** Work task **
In the entries below, find the line with "(* ===== verification/TripFareDialogProperties.v" and the line with "the form stops for good. *)"; give again those lines and every line between them, exactly.
____
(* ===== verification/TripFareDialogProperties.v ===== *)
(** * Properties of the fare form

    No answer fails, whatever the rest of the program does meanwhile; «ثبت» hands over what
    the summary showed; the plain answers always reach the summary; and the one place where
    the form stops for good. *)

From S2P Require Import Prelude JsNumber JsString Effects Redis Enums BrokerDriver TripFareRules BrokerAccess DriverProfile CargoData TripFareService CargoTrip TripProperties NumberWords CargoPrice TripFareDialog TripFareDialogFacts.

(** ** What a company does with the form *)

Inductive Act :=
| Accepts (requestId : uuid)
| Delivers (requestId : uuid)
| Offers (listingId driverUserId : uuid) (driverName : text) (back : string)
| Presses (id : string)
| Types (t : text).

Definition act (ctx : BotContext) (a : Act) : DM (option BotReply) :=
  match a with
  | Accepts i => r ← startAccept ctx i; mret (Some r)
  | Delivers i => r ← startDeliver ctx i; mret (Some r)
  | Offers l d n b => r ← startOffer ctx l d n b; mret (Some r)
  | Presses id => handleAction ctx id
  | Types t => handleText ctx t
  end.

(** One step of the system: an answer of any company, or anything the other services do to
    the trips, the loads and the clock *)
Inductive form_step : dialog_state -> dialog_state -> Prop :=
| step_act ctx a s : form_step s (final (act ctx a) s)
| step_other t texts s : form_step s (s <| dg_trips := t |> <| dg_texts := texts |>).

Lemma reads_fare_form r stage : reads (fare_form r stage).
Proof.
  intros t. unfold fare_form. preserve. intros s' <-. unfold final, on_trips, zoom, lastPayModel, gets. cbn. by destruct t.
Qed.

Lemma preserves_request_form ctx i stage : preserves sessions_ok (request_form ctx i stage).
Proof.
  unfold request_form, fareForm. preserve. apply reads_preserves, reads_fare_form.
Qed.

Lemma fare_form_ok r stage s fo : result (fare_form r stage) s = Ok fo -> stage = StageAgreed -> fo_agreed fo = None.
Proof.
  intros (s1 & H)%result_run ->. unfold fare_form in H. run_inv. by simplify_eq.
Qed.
____
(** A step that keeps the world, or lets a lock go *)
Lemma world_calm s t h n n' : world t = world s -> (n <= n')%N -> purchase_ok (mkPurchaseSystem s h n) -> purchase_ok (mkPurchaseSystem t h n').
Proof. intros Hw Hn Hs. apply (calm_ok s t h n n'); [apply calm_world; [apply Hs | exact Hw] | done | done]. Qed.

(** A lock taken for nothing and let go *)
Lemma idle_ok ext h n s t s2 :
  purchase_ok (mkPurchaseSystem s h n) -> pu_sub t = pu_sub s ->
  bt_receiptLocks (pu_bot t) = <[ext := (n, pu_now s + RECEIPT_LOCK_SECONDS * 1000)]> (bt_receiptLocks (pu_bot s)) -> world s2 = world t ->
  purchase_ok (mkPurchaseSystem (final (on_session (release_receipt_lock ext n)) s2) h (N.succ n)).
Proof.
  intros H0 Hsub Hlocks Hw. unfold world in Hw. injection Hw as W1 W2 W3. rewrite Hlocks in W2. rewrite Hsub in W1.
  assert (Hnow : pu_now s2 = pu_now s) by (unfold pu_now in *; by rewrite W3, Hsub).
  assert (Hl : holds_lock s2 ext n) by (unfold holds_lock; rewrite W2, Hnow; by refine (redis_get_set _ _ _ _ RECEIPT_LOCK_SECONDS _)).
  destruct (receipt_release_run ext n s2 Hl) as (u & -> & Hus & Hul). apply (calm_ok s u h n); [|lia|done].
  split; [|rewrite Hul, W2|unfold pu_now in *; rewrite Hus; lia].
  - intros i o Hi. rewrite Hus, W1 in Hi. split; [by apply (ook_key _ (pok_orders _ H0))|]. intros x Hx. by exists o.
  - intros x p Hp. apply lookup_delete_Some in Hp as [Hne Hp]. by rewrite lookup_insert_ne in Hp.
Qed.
____
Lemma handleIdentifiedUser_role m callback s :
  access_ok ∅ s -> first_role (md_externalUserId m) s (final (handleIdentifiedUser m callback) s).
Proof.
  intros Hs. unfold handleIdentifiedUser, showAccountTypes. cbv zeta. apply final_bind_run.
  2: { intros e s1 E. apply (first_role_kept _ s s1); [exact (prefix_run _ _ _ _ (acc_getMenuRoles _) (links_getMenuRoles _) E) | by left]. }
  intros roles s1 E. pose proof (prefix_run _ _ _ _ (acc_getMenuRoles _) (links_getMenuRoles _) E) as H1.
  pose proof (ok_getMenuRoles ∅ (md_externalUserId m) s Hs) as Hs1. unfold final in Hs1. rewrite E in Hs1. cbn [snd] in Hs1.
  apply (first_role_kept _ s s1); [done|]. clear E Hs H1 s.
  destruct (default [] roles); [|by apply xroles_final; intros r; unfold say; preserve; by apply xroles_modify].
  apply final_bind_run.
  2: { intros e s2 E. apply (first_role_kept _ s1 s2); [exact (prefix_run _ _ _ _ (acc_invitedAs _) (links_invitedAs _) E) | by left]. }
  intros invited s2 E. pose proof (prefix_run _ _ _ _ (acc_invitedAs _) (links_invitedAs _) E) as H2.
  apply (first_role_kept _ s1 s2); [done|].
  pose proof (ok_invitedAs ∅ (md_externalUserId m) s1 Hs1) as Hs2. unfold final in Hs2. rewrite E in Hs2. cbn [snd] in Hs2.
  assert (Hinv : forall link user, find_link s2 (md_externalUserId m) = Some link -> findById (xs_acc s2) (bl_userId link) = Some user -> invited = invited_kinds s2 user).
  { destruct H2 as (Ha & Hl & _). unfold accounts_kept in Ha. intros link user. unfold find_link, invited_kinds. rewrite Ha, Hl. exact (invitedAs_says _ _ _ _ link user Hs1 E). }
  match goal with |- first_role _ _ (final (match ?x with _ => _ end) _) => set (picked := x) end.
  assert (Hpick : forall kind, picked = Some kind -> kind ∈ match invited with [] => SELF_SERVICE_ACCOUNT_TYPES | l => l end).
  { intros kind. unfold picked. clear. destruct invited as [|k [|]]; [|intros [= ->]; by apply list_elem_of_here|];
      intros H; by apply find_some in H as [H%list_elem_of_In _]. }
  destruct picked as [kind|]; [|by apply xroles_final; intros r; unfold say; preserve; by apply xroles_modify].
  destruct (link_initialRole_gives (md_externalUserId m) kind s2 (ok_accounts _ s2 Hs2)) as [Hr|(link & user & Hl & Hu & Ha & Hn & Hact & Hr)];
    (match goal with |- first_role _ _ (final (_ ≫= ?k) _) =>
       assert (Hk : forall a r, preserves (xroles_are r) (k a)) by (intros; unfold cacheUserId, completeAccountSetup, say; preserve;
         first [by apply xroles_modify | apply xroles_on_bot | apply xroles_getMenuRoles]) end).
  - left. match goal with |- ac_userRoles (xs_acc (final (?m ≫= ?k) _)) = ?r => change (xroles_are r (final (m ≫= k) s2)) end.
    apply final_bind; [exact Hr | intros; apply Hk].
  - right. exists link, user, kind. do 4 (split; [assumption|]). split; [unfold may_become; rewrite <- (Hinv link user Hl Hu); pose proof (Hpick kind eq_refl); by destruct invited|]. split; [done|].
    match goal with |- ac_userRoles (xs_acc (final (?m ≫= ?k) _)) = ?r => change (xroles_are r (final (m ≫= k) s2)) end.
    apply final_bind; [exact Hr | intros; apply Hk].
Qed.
____
** Final answer **
(* ===== verification/TripFareDialogProperties.v ===== *)
(** * Properties of the fare form

    No answer fails, whatever the rest of the program does meanwhile; «ثبت» hands over what
    the summary showed; the plain answers always reach the summary; and the one place where
    the form stops for good. *)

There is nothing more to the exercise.